• _Given data_:
Lemma rowid_matches_string (truth_df results_df : DataFrame) (r : list string)
    (x : string) :
  cell truth_df "rowid" r = Some x ->
  rowid_matches truth_df results_df r = true <->
  In (Some x) (series results_df "rowid").
Proof.
  intros H. unfold rowid_matches, isin. rewrite H, existsb_exists. split.
  - intros (c & Hc & E). apply cell_eqb_eq in E. now subst.
  - intros Hin. exists (Some x). split; [assumption|]. now apply cell_eqb_eq.
Qed.

(** C3. Reconciliation keeps exactly the ground-truth rows whose rowid,
    the string read from the file, occurs among the rowids of the
    predictions (each row as often as it stood in the file), keeps every
    prediction row, and leaves both tables sorted ascending by rowid
    (byte-wise string order; a null rowid sorts last). *)
Theorem reconcile_filters_and_sorts (truth_df results_df : DataFrame) :
  let truth' := fst (reconcile truth_df results_df) in
  let results' := snd (reconcile truth_df results_df) in
  Permutation (rows truth')
    (filter (rowid_matches truth_df results_df) (rows truth_df)) /\
  (forall r x, cell truth_df "rowid" r = Some x ->
     (In r (rows truth') <->
      In r (rows truth_df) /\ In (Some x) (series results_df "rowid"))) /\
  Permutation (rows results') (rows results_df) /\
  StronglySorted (fun r1 r2 => key_leb (cell truth' "rowid" r1) (cell truth' "rowid" r2) = true)
    (rows truth') /\
  StronglySorted (fun r1 r2 => key_leb (cell results' "rowid" r1) (cell results' "rowid" r2) = true)
    (rows results').
Proof.
  simpl.
  assert (P : Permutation
                (sort_rows (cell (match_truth truth_df results_df) "rowid")
                   (rows (match_truth truth_df results_df)))
                (rows (match_truth truth_df results_df)))
    by (symmetry; apply sort_rows_perm).
  split; [exact P|].
  split.
  - intros r x Hx. split.
    + intros H. apply (Permutation_in _ P) in H. simpl in H.
      apply filter_In in H. now rewrite (rowid_matches_string _ _ _ _ Hx) in H.
    + intros [H1 H2]. apply (Permutation_in _ (Permutation_sym P)). simpl.
      apply filter_In. now rewrite (rowid_matches_string _ _ _ _ Hx).
  - split; [symmetry; apply sort_rows_perm|].
    split.
    + exact (sort_rows_sorted (cell (match_truth truth_df results_df) "rowid") _).
    + exact (sort_rows_sorted (cell results_df "rowid") _).
Qed.

Lemma reconcile_filters_and_sorts_witness :
  let truth := pandas_DataFrame truth_cols Examples.ground_truth in
  let results := pandas_DataFrame results_cols Examples.predictions in
  rows (fst (reconcile truth results)) = [["1"; "a b"]; ["2"; "b c"]; ["3"; "a c"]] /\
  rows (snd (reconcile truth results)) =
    [["1"; "b a"; "1 0.125"]; ["2"; "b c"; "0.75 0.5"]; ["3"; "a b"; "0.5 0.25"]] /\
  Permutation (rows (snd (reconcile truth results))) (rows results) /\
  (In ["4"; "a c"] (rows (fst (reconcile truth results))) <->
   In ["4"; "a c"] (rows truth) /\ In (Some "4") (series results "rowid")).
Proof.
  intros truth results.
  split; [reflexivity|]. split; [reflexivity|].
  destruct (reconcile_filters_and_sorts truth results) as (_ & H & P & _).
  split; [exact P|exact (H ["4"; "a c"] "4" eq_refl)].
Defined.

(* ------------------------------------------------------------------ *)
(** ** Computations and dictionaries *)

Lemma bind_ok {A B} (c : M A) (k : A -> M B) (t : list event) (b : B) :
  bind c k = (t, Ok b) ->
  exists t1 a t2, c = (t1, Ok a) /\ k a = (t2, Ok b) /\ t = (t1 ++ t2)%list.
Proof.
  destruct c as [t1 [a|e]]; simpl; [|discriminate].
  destruct (k a) as [t2 r] eqn:E. intros H. inversion H; subst.
  now exists t1, a, t2.
Qed.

• _Activity_:
The lines from the first of the entries through the line holding "predictions (each row" are to be restated word for word, and no others.

• _Response_:
Lemma rowid_matches_string (truth_df results_df : DataFrame) (r : list string)
    (x : string) :
  cell truth_df "rowid" r = Some x ->
  rowid_matches truth_df results_df r = true <->
  In (Some x) (series results_df "rowid").
Proof.
  intros H. unfold rowid_matches, isin. rewrite H, existsb_exists. split.
  - intros (c & Hc & E). apply cell_eqb_eq in E. now subst.
  - intros Hin. exists (Some x). split; [assumption|]. now apply cell_eqb_eq.
Qed.

(** C3. Reconciliation keeps exactly the ground-truth rows whose rowid,
    the string read from the file, occurs among the rowids of the
    predictions (each row as often as it stood in the file), keeps every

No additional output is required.